§ **WORK ORDER**
A verbatim reprint of the records below is what this exercise asks for.

§ **SOURCE DATA**

Lemma view_patient_found (data : patients) (patient_id : string) (r : pdict) :
  Py.get patient_id data = Some r ->
  view_patient patient_id (Some data) = (Ok (Value (Record_ r)), Some data).
Proof.
  intros H. unfold view_patient, io_bind, load_data. now rewrite H.
Qed.

Lemma view_patient_missing (data : patients) (patient_id : string) :
  Py.get patient_id data = None ->
  view_patient patient_id (Some data)
  = (Raise (HTTPException 404 "Patient not found"), Some data).
Proof.
  intros H. unfold view_patient, io_bind, load_data. now rewrite H.
Qed.

(** A record that carries an [id] entry cannot be rebuilt: the call
    [Patient(id=patient_id, **existing_patient)] gets the keyword twice. *)
Lemma update_id_key_TypeError {L : Libm} (data : patients) (patient_id : string)
    (existing : pdict) (request : Patient_update.t) :
  Py.get patient_id data = Some existing ->
  k_id existing <> Absent ->
  Patient_update.valid request = true ->
  PUT_edit patient_id request (Some data)
  = (Reply 500 (ServerError TypeError), Some data).
Proof.
  intros Hg Hid Hv.
  unfold PUT_edit, Patient_update.validate. rewrite Hv.
  unfold serve, update_patient, io_bind, load_data, io_lift. rewrite Hg.
  unfold Patient.init_with_id, merge. simpl.
  destruct (k_id existing); [now elim Hid | reflexivity | reflexivity].
Qed.

Lemma update_validation_fails {L : Libm} (data : patients) (patient_id : string)
    (existing : pdict) (request : Patient_update.t) (e : exn) :
  Py.get patient_id data = Some existing ->
  k_id existing = Absent ->
  Patient_update.valid request = true ->
  Patient.validate (Patient.with_id patient_id (merge request existing)) = Raise e ->
  PUT_edit patient_id request (Some data)
  = (Reply 500 (ServerError ValidationError), Some data).
Proof.
  intros Hg Hid Hv He.
  unfold PUT_edit, Patient_update.validate. rewrite Hv.
  unfold serve, update_patient, io_bind, load_data, io_lift. rewrite Hg.
  unfold Patient.init_with_id. unfold merge at 1. simpl. rewrite Hid.
  rewrite He. now rewrite (validate_raises _ _ He).
Qed.

Lemma update_succeeds {L : Libm} (data : patients) (patient_id : string)
    (existing : pdict) (request : Patient_update.t) (p : Patient.t) (r : pdict) :
  Py.get patient_id data = Some existing ->
  k_id existing = Absent ->
  Patient_update.valid request = true ->
  Patient.validate (Patient.with_id patient_id (merge request existing)) = Ok p ->
  Patient.model_dump p = Ok r ->
  PUT_edit patient_id request (Some data)
  = (Reply 200 (Content (Message "Patient updated successfully")),
     Some (Py.set patient_id r data)).
Proof.
  intros Hg Hid Hv Hp Hr.
  unfold PUT_edit, Patient_update.validate. rewrite Hv.
  unfold serve, update_patient, io_bind, load_data, io_lift, save_data, io_ret.
  rewrite Hg. unfold Patient.init_with_id. unfold merge at 1. simpl. rewrite Hid.
  now rewrite Hp, Hr.
Qed.

(** A request that does not answer 200 leaves the file as it was. *)
Lemma update_failure_keeps_file {L : Libm} (patient_id : string) (request : Patient_update.t)
    (f : file) :
  status_code (fst (PUT_edit patient_id request f)) <> 200%Z ->
  snd (PUT_edit patient_id request f) = f.
Proof.
  unfold PUT_edit, Patient_update.validate.
  destruct (Patient_update.valid request); [|reflexivity].
  unfold serve, update_patient, io_bind, load_data, io_lift, save_data, io_ret, io_raise.
  destruct f as [data|]; [|reflexivity].
  destruct (Py.get patient_id data) as [existing|]; [|reflexivity].
  destruct (Patient.init_with_id _ _) as [p|e]; [|destruct e; reflexivity].
  destruct (Patient.model_dump p) as [r|e]; [|destruct e; reflexivity].
  simpl. intros N. now elim N.
Qed.

Lemma validate_age_out_of_range (kw : pdict) (a : Z) :
  k_age kw = Has a -> (a <= 0 \/ 120 <= a)%Z ->
  exists e, Patient.validate kw = Raise e.
Proof.
  intros Ha Hr. destruct (Patient.validate kw) as [p|e] eqn:E; [|eauto].
  apply validate_inv in E. destruct E as (_ & _ & _ & Ea & _ & _ & _ & Hp & _).
  rewrite Ha in Ea. injection Ea as ->. lia.
Qed.

Lemma update_payload_refused {L : Libm} (patient_id : string) (request : Patient_update.t) (f : file) :
  Patient_update.valid request = false ->
  PUT_edit patient_id request f
  = (if Patient_update_errors_render request then Reply 422 Unprocessable
     else Reply 500 (ServerError ValueError), f).
Proof.
  intros H. unfold PUT_edit, Patient_update.validate. now rewrite H.
Qed.

Lemma update_dump_raises {L : Libm} (data : patients) (patient_id : string)
    (existing : pdict) (request : Patient_update.t) (p : Patient.t) (e : exn) :
  Py.get patient_id data = Some existing ->
  k_id existing = Absent ->
  Patient_update.valid request = true ->
  Patient.validate (Patient.with_id patient_id (merge request existing)) = Ok p ->
  Patient.model_dump p = Raise e ->
  PUT_edit patient_id request (Some data) = (Reply 500 (ServerError e), Some data).
Proof.
  intros Hg Hid Hv Hp Hr.
  unfold PUT_edit, Patient_update.validate. rewrite Hv.
  unfold serve, update_patient, io_bind, load_data, io_lift. rewrite Hg.
  unfold Patient.init_with_id. unfold merge at 1. simpl. rewrite Hid.
  rewrite Hp, Hr.
  destruct (model_dump_raises_kind p e Hr) as [-> | ->]; reflexivity.
Qed.
(* ===== verification/_CoqProject ===== *)
-Q . S2P
Prelude.v
PyStr.v
OrdDict.v
Path.v
Chmod.v
Vfs.v
VfsTree.v
HoneypotTree.v
VfsSpec.v
VfsProps.v
Lru.v
SessionManager.v
Auth.v
Proxy.v
Binary64.v
RateLimit.v
Relay.v
RelayProps.v
ProxyServer.v
ProxyServerProps.v
Options.v
Lifecycle.v
Terminal.v
ShellParse.v
ShellParseProps.v
Regex.v
Json.v
Llm.v
LlmProps.v
ShellStatic.v
DateTime.v
Sinkhole.v
JsonDump.v
TextOps.v
VfsText.v
Telemetry.v
AuthLog.v
Shell.v
ShellSample.v
ShellEffects.v
ShellText.v
HandlerText.v
ShellTyped.v
ShellProps.v
ShellFuel.v
ShellBounds.v
ShellDiverge.v
Sharing.v
ShellInterp.v
EchoCat.v
LsProps.v
Server.v
ServerInv.v
ServerProps.v
Attribution.v
ServerText.v
Gateway.v
FrontDoor.v
LlmSchema.v
Benchmark.v
TestSuite.v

§ **OUTPUT OF THE TASK**
Lemma view_patient_found (data : patients) (patient_id : string) (r : pdict) :
  Py.get patient_id data = Some r ->
  view_patient patient_id (Some data) = (Ok (Value (Record_ r)), Some data).
Proof.
  intros H. unfold view_patient, io_bind, load_data. now rewrite H.
Qed.

Lemma view_patient_missing (data : patients) (patient_id : string) :
  Py.get patient_id data = None ->
  view_patient patient_id (Some data)
  = (Raise (HTTPException 404 "Patient not found"), Some data).
Proof.
  intros H. unfold view_patient, io_bind, load_data. now rewrite H.
Qed.

(** A record that carries an [id] entry cannot be rebuilt: the call
    [Patient(id=patient_id, **existing_patient)] gets the keyword twice. *)
Lemma update_id_key_TypeError {L : Libm} (data : patients) (patient_id : string)
    (existing : pdict) (request : Patient_update.t) :
  Py.get patient_id data = Some existing ->
  k_id existing <> Absent ->
  Patient_update.valid request = true ->
  PUT_edit patient_id request (Some data)
  = (Reply 500 (ServerError TypeError), Some data).
Proof.
  intros Hg Hid Hv.
  unfold PUT_edit, Patient_update.validate. rewrite Hv.
  unfold serve, update_patient, io_bind, load_data, io_lift. rewrite Hg.
  unfold Patient.init_with_id, merge. simpl.
  destruct (k_id existing); [now elim Hid | reflexivity | reflexivity].
Qed.

Lemma update_validation_fails {L : Libm} (data : patients) (patient_id : string)
    (existing : pdict) (request : Patient_update.t) (e : exn) :
  Py.get patient_id data = Some existing ->
  k_id existing = Absent ->
  Patient_update.valid request = true ->
  Patient.validate (Patient.with_id patient_id (merge request existing)) = Raise e ->
  PUT_edit patient_id request (Some data)
  = (Reply 500 (ServerError ValidationError), Some data).
Proof.
  intros Hg Hid Hv He.
  unfold PUT_edit, Patient_update.validate. rewrite Hv.
  unfold serve, update_patient, io_bind, load_data, io_lift. rewrite Hg.
  unfold Patient.init_with_id. unfold merge at 1. simpl. rewrite Hid.
  rewrite He. now rewrite (validate_raises _ _ He).
Qed.

Lemma update_succeeds {L : Libm} (data : patients) (patient_id : string)
    (existing : pdict) (request : Patient_update.t) (p : Patient.t) (r : pdict) :
  Py.get patient_id data = Some existing ->
  k_id existing = Absent ->
  Patient_update.valid request = true ->
  Patient.validate (Patient.with_id patient_id (merge request existing)) = Ok p ->
  Patient.model_dump p = Ok r ->
  PUT_edit patient_id request (Some data)
  = (Reply 200 (Content (Message "Patient updated successfully")),
     Some (Py.set patient_id r data)).
Proof.
  intros Hg Hid Hv Hp Hr.
  unfold PUT_edit, Patient_update.validate. rewrite Hv.
  unfold serve, update_patient, io_bind, load_data, io_lift, save_data, io_ret.
  rewrite Hg. unfold Patient.init_with_id. unfold merge at 1. simpl. rewrite Hid.
  now rewrite Hp, Hr.
Qed.

(** A request that does not answer 200 leaves the file as it was. *)
Lemma update_failure_keeps_file {L : Libm} (patient_id : string) (request : Patient_update.t)
    (f : file) :
  status_code (fst (PUT_edit patient_id request f)) <> 200%Z ->
  snd (PUT_edit patient_id request f) = f.
Proof.
  unfold PUT_edit, Patient_update.validate.
  destruct (Patient_update.valid request); [|reflexivity].
  unfold serve, update_patient, io_bind, load_data, io_lift, save_data, io_ret, io_raise.
  destruct f as [data|]; [|reflexivity].
  destruct (Py.get patient_id data) as [existing|]; [|reflexivity].
  destruct (Patient.init_with_id _ _) as [p|e]; [|destruct e; reflexivity].
  destruct (Patient.model_dump p) as [r|e]; [|destruct e; reflexivity].
  simpl. intros N. now elim N.
Qed.

Lemma validate_age_out_of_range (kw : pdict) (a : Z) :
  k_age kw = Has a -> (a <= 0 \/ 120 <= a)%Z ->
  exists e, Patient.validate kw = Raise e.
Proof.
  intros Ha Hr. destruct (Patient.validate kw) as [p|e] eqn:E; [|eauto].
  apply validate_inv in E. destruct E as (_ & _ & _ & Ea & _ & _ & _ & Hp & _).
  rewrite Ha in Ea. injection Ea as ->. lia.
Qed.

Lemma update_payload_refused {L : Libm} (patient_id : string) (request : Patient_update.t) (f : file) :
  Patient_update.valid request = false ->
  PUT_edit patient_id request f
  = (if Patient_update_errors_render request then Reply 422 Unprocessable
     else Reply 500 (ServerError ValueError), f).
Proof.
  intros H. unfold PUT_edit, Patient_update.validate. now rewrite H.
Qed.

Lemma update_dump_raises {L : Libm} (data : patients) (patient_id : string)
    (existing : pdict) (request : Patient_update.t) (p : Patient.t) (e : exn) :
  Py.get patient_id data = Some existing ->
  k_id existing = Absent ->
  Patient_update.valid request = true ->
  Patient.validate (Patient.with_id patient_id (merge request existing)) = Ok p ->
  Patient.model_dump p = Raise e ->
  PUT_edit patient_id request (Some data) = (Reply 500 (ServerError e), Some data).
Proof.
  intros Hg Hid Hv Hp Hr.
  unfold PUT_edit, Patient_update.validate. rewrite Hv.
  unfold serve, update_patient, io_bind, load_data, io_lift. rewrite Hg.
  unfold Patient.init_with_id. unfold merge at 1. simpl. rewrite Hid.
  rewrite Hp, Hr.
  destruct (model_dump_raises_kind p e Hr) as [-> | ->]; reflexivity.
Qed.
(* ===== verification/_CoqProject ===== *)
-Q . S2P
Prelude.v
PyStr.v
OrdDict.v
Path.v
Chmod.v
Vfs.v
VfsTree.v
HoneypotTree.v
VfsSpec.v
VfsProps.v
Lru.v
SessionManager.v
Auth.v
Proxy.v
Binary64.v
RateLimit.v
Relay.v
RelayProps.v
ProxyServer.v
ProxyServerProps.v
Options.v
Lifecycle.v
Terminal.v
ShellParse.v
ShellParseProps.v
Regex.v
Json.v
Llm.v
LlmProps.v
ShellStatic.v
DateTime.v
Sinkhole.v
JsonDump.v
TextOps.v
VfsText.v
Telemetry.v
AuthLog.v
Shell.v
ShellSample.v
ShellEffects.v
ShellText.v
HandlerText.v
ShellTyped.v
ShellProps.v
ShellFuel.v
ShellBounds.v
ShellDiverge.v
Sharing.v
ShellInterp.v
EchoCat.v
LsProps.v
Server.v
ServerInv.v
ServerProps.v
Attribution.v
ServerText.v
Gateway.v
FrontDoor.v
LlmSchema.v
Benchmark.v
TestSuite.v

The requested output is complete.